La responsabilité décennale d’un constructeur ne peut être mise en jeu, au titre d’un chantier, qu’à compter de la réception, partielle ou totale, de l’ouvrage. Dès lors, contrairement à ce que soutient la société, cette charge future ne peut faire l’objet d’une provision déductible dès l’exercice d’ouverture du chantier, mais seulement à compter de l’exercice de la réception des travaux, cette dernière pouvant seule constituer l’événement de nature à la rendre probable au sens des dispositions précitées. Il en résulte que la requérante n’est pas fondée à soutenir qu’au regard de la loi fiscale, la cour administrative d’appel de Marseille aurait commis une erreur de droit en jugeant que les provisions en litige n’étaient pas déductibles dès lors que, faute que soit intervenue à la date de clôture des exercices concernés la réception des constructions auxquelles elles se rapportaient, ou un événement ayant le même effet, la responsabilité décennale de la société ne pouvait être mise en jeu.

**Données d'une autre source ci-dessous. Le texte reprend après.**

(* ===== verification/Services.v ===== *)
(** * The small services: log, framebuffer, backup and remount

    log_service.c, framebuffer_service.c, backup_service.c and
    remount_service.c.  Each is a function of the calls it makes; a [fork] is
    followed in the process the environment's answer puts it in (0 is the
    child), and [execvp] or [exit] end the run of a child. *)

From S2P Require Import Prelude Effects Os Sysdeps.

(** ** log_service.c *)

Definition LOGGER_ENTRY_MAX_LEN : Z := 5 * 1024.

(** [sizeof(struct logger_entry)] *)
Definition sizeof_logger_entry : Z := 20.

(** [entry->len], the first two bytes. *)
Definition entry_len (buf : bytes) : Z := le_val (take 2 buf).

(** [write_log_entry(fd, buf)]: the header and [len] bytes of payload. *)
Definition write_log_entry (fd : Z) (buf : bytes) : M world unit :=
  writex fd (take (Z.to_nat (sizeof_logger_entry + entry_len buf)) buf);; skip.

(** [get_log_file_path(log_name)] *)
Definition get_log_file_path (log_name : bytes) : bytes := str "/dev/log/" ++ log_name.

(** One turn of [while (1)]; [buf] is the part of the array of
    LOGGER_ENTRY_MAX_LEN + 1 bytes that has been written, of which [msg[len]]
    is set to NUL. *)
Definition log_step (fd logfd : Z) (buf : bytes) : M world (bytes + unit) :=
  ret ← adb_read logfd LOGGER_ENTRY_MAX_LEN;
  match ret with
  | Err e => if (e =? EINTR) || (e =? EAGAIN) then mret (inl buf) else mret (inr tt)
  | Ok [] => mret (inr tt)
  | Ok bs =>
      let buf := bs ++ drop (length bs) buf in
      let i := sizeof_logger_entry + entry_len buf in
      if LOGGER_ENTRY_MAX_LEN <? i then undef "msg[len] after the buffer" else
      if Z.of_nat (length buf) <? i then undef "indeterminate bytes of the entry" else
      let buf := take (Z.to_nat i) buf ++ 0 :: drop (S (Z.to_nat i)) buf in
      write_log_entry fd buf;;
      mret (inl buf)
  end.

Definition log_service (fd : Z) (log_filepath : bytes) : M world unit :=
  a ← unix_open log_filepath O_RDONLY 0;
  (match a with
   | Ok logfd =>
       if logfd <? 0 then skip
       else loop (log_step fd logfd) []
   | Err _ => skip
   end);;
  syscall (Close fd);;
  skip.

(** ** framebuffer_service.c *)

Definition DDMS_RAWIMAGE_VERSION : Z := 1.

(** The members of [struct fbinfo] in the order they are stored. *)
Record fbinfo := {
  fb_bpp : Z;
  fb_size : Z;
  fb_width : Z;
  fb_height : Z;
  fb_red : Z * Z;
  fb_blue : Z * Z;
  fb_green : Z * Z;
  fb_alpha : Z * Z;
}.

Definition fbinfo_words (i : fbinfo) : list Z :=
  [DDMS_RAWIMAGE_VERSION; fb_bpp i; fb_size i; fb_width i; fb_height i; (fb_red i).1; (fb_red i).2;
   (fb_blue i).1; (fb_blue i).2; (fb_green i).1; (fb_green i).2; (fb_alpha i).1; (fb_alpha i).2].

Definition fbinfo_bytes (i : fbinfo) : bytes := fbinfo_words i ≫= le32.

(** [switch (f)]: bits per pixel, bytes per pixel, and offset and length of
    red, green, blue and alpha. *)
Definition fb_format (f : Z) : option (Z * Z * (Z * Z) * (Z * Z) * (Z * Z) * (Z * Z)) :=
  match f with
  | 1 => Some (32, 4, (0, 8), (8, 8), (16, 8), (24, 8))
  | 2 => Some (32, 4, (0, 8), (8, 8), (16, 8), (24, 0))
  | 3 => Some (24, 3, (0, 8), (8, 8), (16, 8), (24, 0))
  | 4 => Some (16, 2, (11, 5), (5, 6), (0, 5), (0, 0))
  | 5 => Some (32, 4, (16, 8), (8, 8), (0, 8), (24, 8))
  | _ => None
  end.

Definition int_range (x : Z) : bool := (- 2 ^ 31 <=? x) && (x <? 2 ^ 31).

(** [fbinfo] for a screen of [w] by [h] in format [f]; [w * h * 4] is computed
    in [int]. *)
Definition make_fbinfo (w h f : Z) : M world (option fbinfo) :=
  match fb_format f with
  | None => mret None
  | Some (bpp, pixel, red, green, blue, alpha) =>
      if int_range (w * h) && int_range (w * h * pixel) then
        mret (Some {| fb_bpp := bpp; fb_size := u32 (w * h * pixel); fb_width := u32 w; fb_height := u32 h;
                      fb_red := red; fb_blue := blue; fb_green := green; fb_alpha := alpha |})
      else undef "signed overflow in the size of the screen"
  end.

(** [for(i = 0; i < fbinfo.size; i += bsize)] with a buffer of 640 bytes;
    [true] when the whole image was copied. *)
Definition copy_pixels (fd fd_screencap size : Z) : M world bool :=
  loop (fun i =>
    if size <=? i then mret (inr true) else
    let bsize := if u32 (i + 640) >? size then u32 (size - i) else 640 in
    b ← readx fd_screencap bsize;
    match b with
    | None => mret (inr false)
    | Some bs =>
        r ← writex fd bs;
        if negb (r =? 0) then mret (inr false) else mret (inl (u32 (i + bsize)))
    end) 0.

Definition read_int (fd : Z) : M world (option Z) :=
  b ← readx fd 4;
  mret ((fun bs => s32 (le_val bs)) <$> b).

(** From reading the size of the screen to the label [done]. *)
Definition framebuffer_copy (fd fd_screencap : Z) : M world unit :=
  w ← read_int fd_screencap;
  match w with None => skip | Some w =>
  h ← read_int fd_screencap;
  match h with None => skip | Some h =>
  f ← read_int fd_screencap;
  match f with None => skip | Some f =>
  i ← make_fbinfo w h f;
  match i with None => skip | Some i =>
  r ← writex fd (fbinfo_bytes i);
  if negb (r =? 0) then skip else
  copy_pixels fd fd_screencap (fb_size i);; skip
  end end end end.

Definition framebuffer_service (fd : Z) : M world unit :=
  p ← syscall Pipe;
  (match p with
   | Err _ => skip
   | Ok (fds0, fds1) =>
       pid ← syscall Fork;
       let pid := rc_int pid in
       (if pid <? 0 then skip else
        if pid =? 0 then
          syscall (Dup2 fds1 1);;
          syscall (Close fds0);;
          syscall (Close fds1);;
          syscall (Execvp (str "screencap") [str "screencap"]);;
          abort "exit"
        else framebuffer_copy fd fds0);;
       temp_failure_retry (Waitpid pid);;
       syscall (Close fds0);;
       syscall (Close fds1);;
       skip
   end);;
  syscall (Close fd);;
  skip.

(** ** backup_service.c *)

Inductive BackupOperation := BACKUP | RESTORE.

(** The first loop of the child: how many arguments [args] holds. *)
Fixpoint count_args (in_arg : bool) (args : bytes) : Z :=
  match args with
  | [] => 0
  | c :: args' =>
      (if in_arg then 0 else 1) + count_args (negb (c =? 58)) args'
  end.

(** The second loop: the arguments themselves, cut at the colons. *)
Fixpoint split_args (cur : option bytes) (args : bytes) : list bytes :=
  match args with
  | [] => match cur with Some a => [a] | None => [] end
  | c :: args' =>
      let a := default [] cur in
      if c =? 58 then a :: split_args None args' else split_args (Some (a ++ [c])) args'
  end.

Definition bu_args (op : BackupOperation) (args : bytes) (s1 : Z) : list bytes :=
  [str "bu"; fmt_d s1; match op with BACKUP => str "backup" | RESTORE => str "restore" end]
  ++ split_args None args.

(** The bytes [alloca] reserves for [bu_args], and those the array of pointers
    with its final NULL takes. *)
Definition bu_args_reserved (sizeof_ptr : Z) (args : bytes) : Z := (3 + count_args false args) * sizeof_ptr + 1.

Definition bu_args_needed (sizeof_ptr : Z) (op : BackupOperation) (args : bytes) (s1 : Z) : Z :=
  (Z.of_nat (length (bu_args op args s1)) + 1) * sizeof_ptr.

(** [backup_child_waiter], the thread that waits for the child. *)
Definition backup_child_waiter (pid fd : Z) : M world unit :=
  syscall (Waitpid pid);;
  adb_close fd;;
  skip.

Definition backup_service (op : BackupOperation) (args : bytes) : M world Z :=
  s ← syscall Socketpair;
  match s with
  | Err _ => mret (-1)
  | Ok (s0, s1) =>
      close_on_exec s0;;
      pid ← syscall Fork;
      let pid := rc_int pid in
      if pid <? 0 then adb_close s0;; adb_close s1;; mret (-1) else
      if pid =? 0 then
        adb_close s0;;
        syscall (Execvp (str "/system/bin/bu") (bu_args op args s1));;
        abort "exit"
      else
        adb_close s1;;
        t ← syscall (Thread_create "backup_child_waiter");
        match t with
        | Err _ => adb_close s0;; mret (-1)
        | Ok _ => mret s0
        end
  end.

(** ** remount_service.c *)

Definition blank_char (c : Z) : bool := (c =? 32) || ((9 <=? c) && (c <=? 13)).

Fixpoint skip_blanks (s : bytes) : bytes :=
  match s with c :: s' => if blank_char c then skip_blanks s' else s | [] => [] end.

(** [%255s] and [%*s]: up to [width] characters that are not white space. *)
Fixpoint take_word (width : nat) (s : bytes) : bytes * bytes :=
  match width, s with
  | S w, c :: s' => if blank_char c then ([], s) else let '(a, b) := take_word w s' in (c :: a, b)
  | _, _ => ([], s)
  end.

Definition scan_word (width : nat) (s : bytes) : option (bytes * bytes) :=
  let '(a, b) := take_word width (skip_blanks s) in
  if bool_decide (a = []) then None else Some (a, b).

(** [%d]: whether an integer follows, and the rest. *)
Definition ascii_digit (c : Z) : bool := (48 <=? c) && (c <=? 57).

Fixpoint skip_digits (s : bytes) : bytes :=
  match s with c :: s' => if ascii_digit c then skip_digits s' else s | [] => [] end.

Definition scan_int (s : bytes) : option bytes :=
  let s := skip_blanks s in
  let s := match s with c :: s' => if (c =? 45) || (c =? 43) then s' else s | [] => [] end in
  match s with
  | c :: s' => if ascii_digit c then Some (skip_digits s') else None
  | [] => None
  end.

(** [sscanf(token, "%255s %255s %*s %*s %d %d\n", ...) == 4] with the device
    and the directory. *)
Definition scan_mount (token : bytes) : option (bytes * bytes) :=
  '(dev, s1) ← scan_word 255 token;
  '(dir, s2) ← scan_word 255 s1;
  '(_, s3) ← scan_word (length s2) s2;
  '(_, s4) ← scan_word (length s3) s3;
  s5 ← scan_int s4;
  _ ← scan_int s5;
  mret (dev, dir).

(** The lines [strtok(buf, "\n")] finds. *)
Fixpoint lines_of (cur : bytes) (s : bytes) : list bytes :=
  let flush := if bool_decide (cur = []) then [] else [cur] in
  match s with
  | [] => flush
  | c :: s' => if c =? 10 then flush ++ lines_of [] s' else lines_of (cur ++ [c]) s'
  end.

Fixpoint mount_of (dir : bytes) (tokens : list bytes) : option bytes :=
  match tokens with
  | [] => None
  | t :: ts =>
      match scan_mount t with
      | Some (dev, d) => if bool_decide (d = dir) then Some dev else mount_of dir ts
      | None => mount_of dir ts
      end
  end.

(** [buf] is an automatic array whose last byte alone is set: when [read]
    fills less of it without a NUL, the text ends in indeterminate bytes. *)
Definition find_mount (dir : bytes) : M world (option bytes) :=
  a ← unix_open (str "/proc/mounts") O_RDONLY 0;
  match a with
  | Err _ => mret None
  | Ok fd =>
      if fd <? 0 then mret None else
      r ← adb_read fd 4095;
      adb_close fd;;
      let bs := match r with Ok bs => bs | Err _ => [] end in
      if bool_decide (0 ∈ bs) || (Z.of_nat (length bs) =? 4095)
      then mret (mount_of dir (lines_of [] (cstr bs)))
      else undef "indeterminate bytes after the text of /proc/mounts"
  end.

(** [remount_system()] with the static [system_ro]: the result and the new
    value of the variable. *)
Definition remount_system (system_ro : Z) : M world (Z * Z) :=
  if system_ro =? 0 then mret (0, system_ro) else
  dev ← find_mount (str "/system");
  match dev with
  | None => mret (-1, system_ro)
  | Some dev =>
      a ← unix_open dev O_RDONLY 0;
      match a with
      | Err _ => mret (-1, system_ro)
      | Ok fd =>
          if fd <? 0 then mret (-1, system_ro) else
          syscall (Blkroset fd);;
          adb_close fd;;
          m ← syscall (Mount dev (str "/system"));
          mret (rc m, rc m)
      end
  end.

(** [strerror] is libc's. *)
Section remount.
Context (strerror : Z -> bytes).

Definition write_string (fd : Z) (s : bytes) : M world unit := writex fd s;; skip.

(** [snprintf(buffer, 200, "remount failed: %s\n", strerror(errno))] *)
Definition remount_failed (errno : Z) : bytes := take 199 (str "remount failed: " ++ strerror errno ++ [10]).

Definition remount_service (fd system_ro : Z) : M world Z :=
  '(ret, ro) ← remount_system system_ro;
  (if ret =? 0 then write_string fd (str "remount succeeded" ++ [10])
   else e ← get_errno; write_string fd (remount_failed e));;
  adb_close fd;;
  mret ro.
End remount.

Toutefois que si, en vertu des dispositions du 2 bis de l’article 38 du code général des impôts, les produits correspondant à des créances sur la clientèle ou à des versements reçus à l’avance en paiement du prix sont, en ce qui concerne les travaux d’entreprise, rattachés à l’exercice au cours duquel intervient la réception complète ou partielle, même si elle est seulement provisoire ou faite avec réserves, ou la mise à disposition du maître de l’ouvrage si elle est antérieure, il ressort des pièces du dossier soumis aux juges du fond que la requérante s’est prévalue, sur le fondement de l’article L. 80 A du livre des procédures fiscales, des énonciations du paragraphe 14 de la documentation administrative 4 A 253, selon lesquelles l’administration ne s’oppose pas, par dérogation aux dispositions du 2 bis de l’article 38 du code général des impôts, à ce que les entreprises de travaux inscrivent, pour la totalité ou certains de leurs chantiers, au titre des produits d’exploitation de l’exercice, les créances afférentes aux travaux effectués telles qu’elles apparaissent sur la dernière situation de travaux établie avant la date de clôture de l’exercice considéré. L’administration a ainsi autorisé les entreprises de travaux à comptabiliser leur résultat à l’avancement, ce qu’a fait en l’espèce la requérante. Le résultat à l’avancement de chaque exercice, dès l’ouverture du chantier, étant égal à la quote-part, correspondant à l’état d’avancement des travaux, du résultat à terminaison prévisionnel, et ce dernier intégrant la provision pour franchise de garantie décennale, la société était fondée, au regard des énonciations de la documentation administrative mentionnée ci-dessus, qui ont pour effet de déroger, pour les exercices d’avancement des travaux, à l’exigence d’un événement en cours fixée par les dispositions précitées de l’article 39-1-5° du code général des impôts, à déduire les provisions litigieuses du résultat imposable de chacun de ces exercices, dès lors que, par ailleurs, il n’est pas soutenu par l’administration que le résultat à terminaison fiscal était différent du résultat à terminaison comptable.
Il résulte de ce qui précède qu’en jugeant que ces provisions n’étaient pas déductibles au titre des exercices en cause alors même qu’elle enregistrait dans sa comptabilité les produits des travaux d’entreprise selon la méthode de l’avancement, la cour administrative d’appel de Marseille a commis une erreur de droit.